*Exercise instructions*. Below are records; write all of them out exactly.

-------- Supplied records

(** C10: under every position a rendering has one log-probability, during
    the expansion and after it.  A fresh start whose rendering is already
    there leaves the new log-probability in its place (an assignment), and
    so does an extension (the union of the dictionaries, where the new
    renderings win): no rendering is kept twice. *)
Theorem one_score_per_rendering :
  (forall index_keys b ngram lp1 lp2,
      expand vocab inputs = Ok index_keys ->
      In (ngram, lp1) (nth b index_keys Dict.empty) ->
      In (ngram, lp2) (nth b index_keys Dict.empty) ->
      lp1 = lp2)
  /\ (forall begin end_ index_keys entry index_keys',
        all_distinct index_keys ->
        add_replacement begin end_ index_keys entry = Ok index_keys' ->
        all_distinct index_keys')
  /\ (forall begin end_ index_keys target p lp index_keys',
        math_log F p = Some lp ->
        Str.strip (Str.replace "<DELETE>" "=" target) <> "" ->
        fgt F lp (minus_four F) = true ->
        begin < length index_keys ->
        add_replacement begin end_ index_keys (target, p) = Ok index_keys' ->
        Dict.get (Str.replace "<DELETE>" "=" target ++ " ")
          (nth begin index_keys' Dict.empty) = Some lp)
  /\ (forall rep lp begin index_keys b ngram lp_prev,
        all_distinct index_keys ->
        b < length index_keys ->
        In (ngram, lp_prev) (nth b index_keys Dict.empty) ->
        String.length ngram + String.length rep <= 10 ->
        b + Str.count Str.space ngram = begin ->
        fgt F (fadd F lp_prev lp) (minus_four F) = true ->
        Dict.get (ngram ++ rep ++ " ")
          (nth b (grow rep lp begin index_keys b) Dict.empty)
        = Some (fadd F lp_prev lp)).
Proof.
  split; [|split; [|split]].
  - intros index_keys b ngram lp1 lp2 H I1 I2.
    assert (ND := @expand_distinct F vocab inputs index_keys H b).
    apply (DictFacts.In_get _ _ _ ND) in I1.
    apply (DictFacts.In_get _ _ _ ND) in I2. congruence.
  - intros begin end_ index_keys entry index_keys'. apply add_replacement_distinct.
  - intros begin end_ index_keys target p lp index_keys' L NZ T B.
    unfold add_replacement. rewrite L.
    destruct (String.eqb_spec (Str.strip (Str.replace "<DELETE>" "=" target)) "");
      [contradiction|].
    rewrite T. intros H. inversion H; subst. clear H.
    rewrite nth_set_nth, length_grown, Nat.eqb_refl.
    destruct (Nat.ltb_spec begin (length index_keys)); [|lia]. simpl.
    apply DictFacts.get_set_same.
  - intros rep lp begin index_keys b ngram lp_prev ND B I L P T.
    unfold grow. rewrite nth_set_nth, Nat.eqb_refl.
    match goal with
    | |- context [?x <? ?y] =>
        replace (x <? y) with true by (symmetry; apply Nat.ltb_lt; exact B)
    end.
    cbn [andb].
    rewrite DictFacts.get_union by (apply extend_NoDup; constructor).
    rewrite extend_get with (lp_prev := lp_prev); auto.
Qed.

End ExpanderClaims.

(** ** Lines and rows *)

Lemma length_split sep s : length (Str.split sep s) = S (Str.count sep s).
Proof.
  induction s as [|c s IH]; simpl; auto.
  destruct (Ascii.eqb c sep); simpl; [now rewrite IH|].
  destruct (Str.split sep s); simpl in *; congruence.
Qed.


Lemma count_rstrip c s : Str.count c (Str.rstrip s) <= Str.count c s.
Proof.
  induction s as [|d s IH]; simpl; auto.
  destruct (Str.rstrip s) eqn:R; simpl in *.
  - destruct (Str.isspace d); simpl; lia.
  - lia.
Qed.
(** A snapshot as the engine writes it: numeric count, timestamp and
    limit, a boolean [serverSync], and a [serverResetTime] that is [null]
    or a non-empty string. *)
Definition well_formed (u : usage) : Prop :=
  (exists c, count u = int c) /\
  (exists t, timestamp u = int t) /\
  (exists l, limit u = int l) /\
  (exists b, serverSync u = VBool b) /\
  (serverResetTime u = VNull \/
   exists a s, serverResetTime u = VStr (String a s)).

Definition default (d : Z) (o : option Z) : Z :=
  match o with
  | Some z => z
  | None => d
  end.

(** A platform whose [Date.parse] reads every string as the instant
    [instant]; nothing is ever answered. *)
Definition dated (now instant : Z) : env :=
  {| StringToNumber := fun _ => NaN;
     Date_parse := fun _ => Fin instant;
     clock := fun k => now + Z.of_nat k;
     network := fun _ => NetworkError;
     backendDomain := "http://localhost:8000" |}.

(** A reset time the server-time branch does not use: falsy, or one of
    the two sentinel strings. *)
Definition no_reset_time (v : value) : Prop :=
  truthy v = false \/ v = VStr "N/A" \/
  v = VStr "Window expired - resets on next query".

(** Every status probe is answered 200 with [status]; the second request
    issued, the POST of [query], is answered 200 with [data]. *)
Definition serving (now : Z) (status data : value) : env :=
  platform now (fun k => if Nat.eqb k 1 then Response 200 (Some data)
                         else Response 200 (Some status)).

(** A status with three queries used and seventeen remaining. *)
Definition status_3_17 : value :=
  VObj [("queries_used", int 3); ("queries_remaining", int 17);
        ("reset_time", VStr "N/A")].

(** ** helpers/isProduction.js and helpers/getDomain.js *)

(** The variables of [process.env] the helpers read, each a string or
    undefined, and [window.location.origin]. *)
Record process_env : Type := {
  NODE_ENV : option string;
  REACT_APP_API_URL : option string;
  REACT_APP_FRONTEND_URL : option string;
  location_origin : string
}.

Record domains : Type := {
  frontendDomain : string;
  backendDomain_of : string
}.

(** [process.env.NODE_ENV === "production"]. *)
Definition isProduction (P : process_env) : bool :=
  match NODE_ENV P with
  | Some s => String.eqb s "production"
  | None => false
  end.

(** [v || d] for a variable that is a string or undefined. *)
Definition or_else (v : option string) (d : string) : string :=
  match v with
  | Some s => if String.eqb s "" then d else s
  | None => d
  end.
(** * Crypto physical buyer: a shallow embedding of the purchase flow

    The development follows the TypeScript sources:
    - [src/index.ts]: product sources (identifier extraction, locators,
      validation), the order gateway ([getOrderStatus]) and the payment
      preparation poller ([waitForPaymentPreparation]);
    - [src/payment.ts]: the payment signer ([processPayment]);
    - [src/cli.ts]: the [buy] action, which sequences poller, signer and
      the post-payment monitor.

    Strings are [string]; JSON objects received from the service are finite
    maps from keys to JSON values; calls to the checkout service and to the
    chain are recorded in an event trace. *)

From stdpp Require Import base strings list gmap pretty.
From Stdlib Require Import Ascii String ZArith Lia.
From Equations.Prop Require Import Equations Logic.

----------------

*Answer for the task*.
(** C10: under every position a rendering has one log-probability, during
    the expansion and after it.  A fresh start whose rendering is already
    there leaves the new log-probability in its place (an assignment), and
    so does an extension (the union of the dictionaries, where the new
    renderings win): no rendering is kept twice. *)
Theorem one_score_per_rendering :
  (forall index_keys b ngram lp1 lp2,
      expand vocab inputs = Ok index_keys ->
      In (ngram, lp1) (nth b index_keys Dict.empty) ->
      In (ngram, lp2) (nth b index_keys Dict.empty) ->
      lp1 = lp2)
  /\ (forall begin end_ index_keys entry index_keys',
        all_distinct index_keys ->
        add_replacement begin end_ index_keys entry = Ok index_keys' ->
        all_distinct index_keys')
  /\ (forall begin end_ index_keys target p lp index_keys',
        math_log F p = Some lp ->
        Str.strip (Str.replace "<DELETE>" "=" target) <> "" ->
        fgt F lp (minus_four F) = true ->
        begin < length index_keys ->
        add_replacement begin end_ index_keys (target, p) = Ok index_keys' ->
        Dict.get (Str.replace "<DELETE>" "=" target ++ " ")
          (nth begin index_keys' Dict.empty) = Some lp)
  /\ (forall rep lp begin index_keys b ngram lp_prev,
        all_distinct index_keys ->
        b < length index_keys ->
        In (ngram, lp_prev) (nth b index_keys Dict.empty) ->
        String.length ngram + String.length rep <= 10 ->
        b + Str.count Str.space ngram = begin ->
        fgt F (fadd F lp_prev lp) (minus_four F) = true ->
        Dict.get (ngram ++ rep ++ " ")
          (nth b (grow rep lp begin index_keys b) Dict.empty)
        = Some (fadd F lp_prev lp)).
Proof.
  split; [|split; [|split]].
  - intros index_keys b ngram lp1 lp2 H I1 I2.
    assert (ND := @expand_distinct F vocab inputs index_keys H b).
    apply (DictFacts.In_get _ _ _ ND) in I1.
    apply (DictFacts.In_get _ _ _ ND) in I2. congruence.
  - intros begin end_ index_keys entry index_keys'. apply add_replacement_distinct.
  - intros begin end_ index_keys target p lp index_keys' L NZ T B.
    unfold add_replacement. rewrite L.
    destruct (String.eqb_spec (Str.strip (Str.replace "<DELETE>" "=" target)) "");
      [contradiction|].
    rewrite T. intros H. inversion H; subst. clear H.
    rewrite nth_set_nth, length_grown, Nat.eqb_refl.
    destruct (Nat.ltb_spec begin (length index_keys)); [|lia]. simpl.
    apply DictFacts.get_set_same.
  - intros rep lp begin index_keys b ngram lp_prev ND B I L P T.
    unfold grow. rewrite nth_set_nth, Nat.eqb_refl.
    match goal with
    | |- context [?x <? ?y] =>
        replace (x <? y) with true by (symmetry; apply Nat.ltb_lt; exact B)
    end.
    cbn [andb].
    rewrite DictFacts.get_union by (apply extend_NoDup; constructor).
    rewrite extend_get with (lp_prev := lp_prev); auto.
Qed.

End ExpanderClaims.

(** ** Lines and rows *)

Lemma length_split sep s : length (Str.split sep s) = S (Str.count sep s).
Proof.
  induction s as [|c s IH]; simpl; auto.
  destruct (Ascii.eqb c sep); simpl; [now rewrite IH|].
  destruct (Str.split sep s); simpl in *; congruence.
Qed.


Lemma count_rstrip c s : Str.count c (Str.rstrip s) <= Str.count c s.
Proof.
  induction s as [|d s IH]; simpl; auto.
  destruct (Str.rstrip s) eqn:R; simpl in *.
  - destruct (Str.isspace d); simpl; lia.
  - lia.
Qed.
(** A snapshot as the engine writes it: numeric count, timestamp and
    limit, a boolean [serverSync], and a [serverResetTime] that is [null]
    or a non-empty string. *)
Definition well_formed (u : usage) : Prop :=
  (exists c, count u = int c) /\
  (exists t, timestamp u = int t) /\
  (exists l, limit u = int l) /\
  (exists b, serverSync u = VBool b) /\
  (serverResetTime u = VNull \/
   exists a s, serverResetTime u = VStr (String a s)).

Definition default (d : Z) (o : option Z) : Z :=
  match o with
  | Some z => z
  | None => d
  end.

(** A platform whose [Date.parse] reads every string as the instant
    [instant]; nothing is ever answered. *)
Definition dated (now instant : Z) : env :=
  {| StringToNumber := fun _ => NaN;
     Date_parse := fun _ => Fin instant;
     clock := fun k => now + Z.of_nat k;
     network := fun _ => NetworkError;
     backendDomain := "http://localhost:8000" |}.

(** A reset time the server-time branch does not use: falsy, or one of
    the two sentinel strings. *)
Definition no_reset_time (v : value) : Prop :=
  truthy v = false \/ v = VStr "N/A" \/
  v = VStr "Window expired - resets on next query".

(** Every status probe is answered 200 with [status]; the second request
    issued, the POST of [query], is answered 200 with [data]. *)
Definition serving (now : Z) (status data : value) : env :=
  platform now (fun k => if Nat.eqb k 1 then Response 200 (Some data)
                         else Response 200 (Some status)).

(** A status with three queries used and seventeen remaining. *)
Definition status_3_17 : value :=
  VObj [("queries_used", int 3); ("queries_remaining", int 17);
        ("reset_time", VStr "N/A")].

(** ** helpers/isProduction.js and helpers/getDomain.js *)

(** The variables of [process.env] the helpers read, each a string or
    undefined, and [window.location.origin]. *)
Record process_env : Type := {
  NODE_ENV : option string;
  REACT_APP_API_URL : option string;
  REACT_APP_FRONTEND_URL : option string;
  location_origin : string
}.

Record domains : Type := {
  frontendDomain : string;
  backendDomain_of : string
}.

(** [process.env.NODE_ENV === "production"]. *)
Definition isProduction (P : process_env) : bool :=
  match NODE_ENV P with
  | Some s => String.eqb s "production"
  | None => false
  end.

(** [v || d] for a variable that is a string or undefined. *)
Definition or_else (v : option string) (d : string) : string :=
  match v with
  | Some s => if String.eqb s "" then d else s
  | None => d
  end.
(** * Crypto physical buyer: a shallow embedding of the purchase flow

    The development follows the TypeScript sources:
    - [src/index.ts]: product sources (identifier extraction, locators,
      validation), the order gateway ([getOrderStatus]) and the payment
      preparation poller ([waitForPaymentPreparation]);
    - [src/payment.ts]: the payment signer ([processPayment]);
    - [src/cli.ts]: the [buy] action, which sequences poller, signer and
      the post-payment monitor.

    Strings are [string]; JSON objects received from the service are finite
    maps from keys to JSON values; calls to the checkout service and to the
    chain are recorded in an event trace. *)

From stdpp Require Import base strings list gmap pretty.
From Stdlib Require Import Ascii String ZArith Lia.
From Equations.Prop Require Import Equations Logic.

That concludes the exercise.